▶ Work instructions:
Wherever a line holds the word "restoring", copy that line from the data.

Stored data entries
(* ===== verification/Coordinator.v ===== *)
(** * The coordinator process ([cmd/coordinator/main.go])

    A coordinator from its start to its end: [main] with every failure that ends it, what it
    serves (the cluster service, distributed queries, the status page, the liveness checker),
    and shutdown. Raft, its stores and the network are a record of answers. A group of
    coordinators shares the log of Raft; its theorem says that every one of them, over any
    crashes, restarts, snapshots and late deliveries, shows a prefix of the same history. *)

From S2P Require Import Prelude GoStrings Observability Types Record Disk Segment Ranking Index Parser Bloom.
From S2P Require Import Paths Strconv Json Manager Executor Recovery Merge Fsm Snapshot Sha256 Cache Fanout Ingest Compaction.
From S2P Require Import Node Catchup Metadata Client Loops Detector Startup.

#[local] Open Scope golang_scope.

Module Coordinator.
Import Fsm Snap Meta Detector CoordinatorMain.

(** ** Starting *)

(** What Raft asks of the state machine. A text that leaves a map nil ([has_maps]) is none of
    a group's, whose snapshots are persisted ones. *)
Inductive fsm_call :=
  | FsmApply (data : string)
  | FsmRestore (text : string).
Definition fsm_serve (f : FSM) (c : fsm_call) : FSM :=
  match c with
  | FsmApply data => mkFSM (Apply data (state f)).1 (totalShards f)
  | FsmRestore text => (Restore text f).1
  end.

(** What [main] is answered, in the order of its calls. [NewRaft] answers with the calls it
    made on the state machine before it returned. *)
Record cworld := mkCWorld {
  cw_env : Env;
  cw_MkdirAll : string → result ();
  cw_NewBoltStore : string → result ();
  cw_NewFileSnapshotStore : string → result ();
  cw_ResolveTCPAddr : string → result ();
  cw_NewTCPTransport : string → result ();
  cw_NewRaft : string → result (list fsm_call);
  cw_HasExistingState : result bool;
  cw_BootstrapCluster : list raft_Server → result ();
  cw_Listen : string → result ();
}.

(** A running coordinator: its configuration, the state machine, the executor of distributed
    queries, its gauges, and the servers it bootstrapped the group with, if it did. *)
Record coordinator := mkCoordinator {
  co_cfg : CoordinatorConfig;
  co_fsm : FSM;
  co_exec : FanOut.FanOutExecutor;
  co_metrics : Metrics;
  co_bootstrapped : option (list raft_Server);
}.

(** [log.Fatalf] with the text before the error. *)
Definition fatal {A} (what : string) (r : result A) : result A :=
  match r with Ok x => Ok x | Err e => Err (ErrWrap what e) end.

(** [main] until it waits for a signal; an error is [log.Fatalf]. *)
Definition coordinator_main (w : cworld) : result coordinator :=
  let cfg := coordinator_config (cw_env w) in
  let? _ := fatal "create data dir" (cw_MkdirAll w (cc_dataDir cfg)) in
  let? _ := fatal "raftboltdb" (cw_NewBoltStore w (filepath_Join (cc_dataDir cfg) "raft.db")) in
  let? _ := fatal "snapshot store" (cw_NewFileSnapshotStore w (cc_dataDir cfg)) in
  let? _ := fatal "resolve bind addr" (cw_ResolveTCPAddr w (cc_bindAddr cfg)) in
  let? _ := fatal "tcp transport" (cw_NewTCPTransport w (cc_bindAddr cfg)) in
  let fsm := NewFSM (cc_totalShards cfg) in
  let? calls := fatal "raft.NewRaft" (cw_NewRaft w (cc_nodeID cfg)) in
  let fsm := foldl fsm_serve fsm calls in
  let? hasState := fatal "check existing state" (cw_HasExistingState w) in
  let peers := bootstrap hasState cfg in
  let? _ := match peers with
            | None => Ok ()
            | Some servers => fatal "bootstrap" (cw_BootstrapCluster w servers)
            end in
  let exec := FanOut.NewFanOutExecutor (cc_fanOutLimit cfg) in
  let? _ := fatal "grpc listen" (cw_Listen w (cc_grpcAddr cfg)) in
  Ok (mkCoordinator cfg fsm exec ∅ peers).

(** The goroutine of the checker is started with the configured interval; its panic ends
    the process. *)
Definition start_checker (co : coordinator) : option (ClusterState * Metrics) :=
  StartLivenessChecker (cc_heartbeatInterval (co_cfg co)) (cc_heartbeatTimeout (co_cfg co)) []
    (state (co_fsm co), co_metrics co).
Definition coordinator_start (w : cworld) : option coordinator :=
  match coordinator_main w with
  | Err _ => None
  | Ok co => _ ← start_checker co; Some co
  end.

(** ** Serving *)

(** The handlers of the two gRPC services and of [/status], and the tick of the checker.
    Raft's answers, the clock, and the nodes of a distributed query are arguments. *)
Inductive coordinator_op :=
  | CoRegisterNode (leader : bool) (o : raft_outcome) (now : Z) (id addr : string)
  | CoHeartbeat (leader : bool) (o : raft_outcome) (now : Z) (id : string)
  | CoGetClusterState
  | CoQuery (call : string → QueryRequest → result QueryResponse) (arrive : list nodeResult → list nodeResult)
      (ctxErr : option GoError) (now1 now2 took took' : Z) (req : QueryRequest)
  | CoStatus
  | CoTick (leader : bool) (outcome : string → raft_outcome) (now : Z).

Inductive co_answer :=
  | AnsShards (r : result (list Z))
  | AnsDone (r : result ())
  | AnsState (resp : list NodeInfo * list ShardInfo)
  | AnsQuery (r : result QueryResponse)
  | AnsBody (body : string).

Definition with_state (cs : ClusterState) (co : coordinator) : coordinator :=
  mkCoordinator (co_cfg co) (mkFSM cs (totalShards (co_fsm co))) (co_exec co) (co_metrics co) (co_bootstrapped co).
Definition with_exec (e : FanOut.FanOutExecutor) (co : coordinator) : coordinator :=
  mkCoordinator (co_cfg co) (co_fsm co) e (co_metrics co) (co_bootstrapped co).
Definition with_metrics (ms : Metrics) (co : coordinator) : coordinator :=
  mkCoordinator (co_cfg co) (co_fsm co) (co_exec co) ms (co_bootstrapped co).

(** One operation; [None] is a panic, which ends the process. Every service reads and
    writes the one state machine [main] made. *)
Definition coordinator_serve (op : coordinator_op) (co : coordinator) : option (coordinator * co_answer) :=
  match op with
  | CoRegisterNode leader o now id addr =>
    let '(cs, r) := RegisterNode leader o now id addr (state (co_fsm co)) in Some (with_state cs co, AnsShards r)
  | CoHeartbeat leader o now id =>
    let '(cs, r) := Heartbeat leader o now id (state (co_fsm co)) in Some (with_state cs co, AnsDone r)
  | CoGetClusterState => Some (co, AnsState (GetClusterState (State (co_fsm co))))
  | CoQuery call arrive ctxErr now1 now2 took took' req =>
    '(e, r) ← FanOut.Query call arrive (State (co_fsm co)) ctxErr now1 now2 took took' req (co_exec co);
    Some (with_exec e co, AnsQuery r)
  | CoStatus => Some (co, AnsBody (status_body (co_fsm co)))
  | CoTick leader outcome now =>
    let '(cs, ms) := liveness_tick (cc_heartbeatTimeout (co_cfg co)) (leader, outcome, now)
                       (state (co_fsm co), co_metrics co) in
    Some (with_metrics ms (with_state cs co), AnsDone (Ok ()))
  end.

(** ** Shutdown *)

(** After a signal: the checker's context is cancelled, the gRPC server drains its requests,
    then the HTTP server and Raft are shut down. Failures are logged and end nothing; the
    lines that reach the log, with the answers of the two shutdowns. *)
Definition coordinator_shutdown (http raft : result ()) : list (string * option GoError) :=
  ("shutting down", None)
    :: match http with Err e => [("http shutdown error", Some e)] | Ok _ => [] end
    ++ match raft with Err e => [("raft shutdown error", Some e)] | Ok _ => [] end
    ++ [("coordinator stopped", None)].

(** ** The group *)

(** A member: the process if it runs, how much of Raft's log its state machine has applied,
    and the snapshots in its store, each with the length of the log it stands for. *)
Record replica := mkReplica {
  rp_proc : option coordinator;
  rp_applied : nat;
  rp_snaps : list (nat * string);
}.
Record group := mkGroup {
  g_log : list string;
  g_members : gmap string replica;
}.

(** What happens to a group. [GStart] runs [main], where [NewRaft] restores one of the
    member's snapshots or none; [GDeliver] hands the member the next entry of the log;
    [GInstall] hands it a snapshot of another member; [GCommit] is an entry that gets into
    the log otherwise, such as one of a handler that was told it failed. *)
Inductive group_event :=
  | GStart (id : string) (w : cworld) (snap : option nat)
  | GStop (id : string)
  | GServe (id : string) (op : coordinator_op)
  | GCommit (data : string)
  | GDeliver (id : string)
  | GSnapshot (id : string) (write close : result ())
  | GInstall (id from : string) (snap : nat).

(** Whether a command that was proposed is in the log. *)
Definition applied (o : raft_outcome) : bool :=
  match o with Committed => true | RaftFailed _ a => a end.
Definition proposes (leader : bool) (o : raft_outcome) (p : payload) : list string :=
  if leader && applied o then [marshal_command p] else [].

(** The entries an operation puts into the log. *)
Definition op_log (co : coordinator) (op : coordinator_op) : list string :=
  match op with
  | CoRegisterNode leader o now id addr =>
    if bool_decide (id = "") || bool_decide (addr = "") then [] else proposes leader o (RegisterNodePayload id addr now)
  | CoHeartbeat leader o now id =>
    if bool_decide (id = "") then [] else proposes leader o (UpdateHeartbeatPayload id now)
  | CoTick leader outcome now =>
    (map_to_list (Nodes (state (co_fsm co)))).*2 ≫= (λ n,
      if is_stale now (cc_heartbeatTimeout (co_cfg co)) n
      then proposes leader (outcome (n_ID n)) (MarkUnhealthyPayload (n_ID n)) else [])
  | _ => []
  end.

Definition set_fsm (f : FSM) (co : coordinator) : coordinator :=
  mkCoordinator (co_cfg co) f (co_exec co) (co_metrics co) (co_bootstrapped co).
Definition put (id : string) (rp : replica) (g : group) : group := mkGroup (g_log g) (<[id := rp]> (g_members g)).

(** [NewRaft] restoring the snapshot of the given place in the store. *)
Definition restoring (calls : list fsm_call) (w : cworld) : cworld :=
  mkCWorld (cw_env w) (cw_MkdirAll w) (cw_NewBoltStore w) (cw_NewFileSnapshotStore w) (cw_ResolveTCPAddr w)
    (cw_NewTCPTransport w) (λ _, Ok calls) (cw_HasExistingState w) (cw_BootstrapCluster w) (cw_Listen w).
Definition stored_snapshot (rp : replica) (snap : option nat) : option (nat * list fsm_call) :=
  match snap with
  | None => Some (0%nat, [])
  | Some k => '(i, text) ← rp_snaps rp !! k; Some (i, [FsmRestore text])
  end.

(** An event of a group; [None] if it cannot happen. Raft applies a command on the leader
    when everything before it is applied there. *)
Definition group_step (ev : group_event) (g : group) : option group :=
  match ev with
  | GStart id w snap =>
    rp ← g_members g !! id;
    '(i, calls) ← stored_snapshot rp snap;
    Some (put id (mkReplica (coordinator_start (restoring calls w)) i (rp_snaps rp)) g)
  | GStop id =>
    rp ← g_members g !! id; Some (put id (mkReplica None (rp_applied rp) (rp_snaps rp)) g)
  | GServe id op =>
    rp ← g_members g !! id; co ← rp_proc rp;
    let new := op_log co op in
    if decide (new = [] ∨ rp_applied rp = length (g_log g)) then
      let g := mkGroup (g_log g ++ new) (g_members g) in
      let proc := fst <$> coordinator_serve op co in
      Some (put id (mkReplica proc (rp_applied rp + length new) (rp_snaps rp)) g)
    else None
  | GCommit data => Some (mkGroup (g_log g ++ [data]) (g_members g))
  | GDeliver id =>
    rp ← g_members g !! id; co ← rp_proc rp; data ← g_log g !! rp_applied rp;
    let co := set_fsm (fsm_serve (co_fsm co) (FsmApply data)) co in
    Some (put id (mkReplica (Some co) (S (rp_applied rp)) (rp_snaps rp)) g)
  | GSnapshot id write close =>
    rp ← g_members g !! id; co ← rp_proc rp;
    match Persist write close (Snapshot (co_fsm co)) with
    | (Persisted text, Ok _) => Some (put id (mkReplica (Some co) (rp_applied rp) ((rp_applied rp, text) :: rp_snaps rp)) g)
    | _ => Some g
    end
  | GInstall id from k =>
    rp ← g_members g !! id; co ← rp_proc rp; src ← g_members g !! from; '(i, text) ← rp_snaps src !! k;
    let co := set_fsm (fsm_serve (co_fsm co) (FsmRestore text)) co in
    Some (put id (mkReplica (Some co) i (rp_snaps rp)) g)
  end.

▶ Response area:
(** [NewRaft] restoring the snapshot of the given place in the store. *)
Definition restoring (calls : list fsm_call) (w : cworld) : cworld :=
    Some (put id (mkReplica (coordinator_start (restoring calls w)) i (rp_snaps rp)) g)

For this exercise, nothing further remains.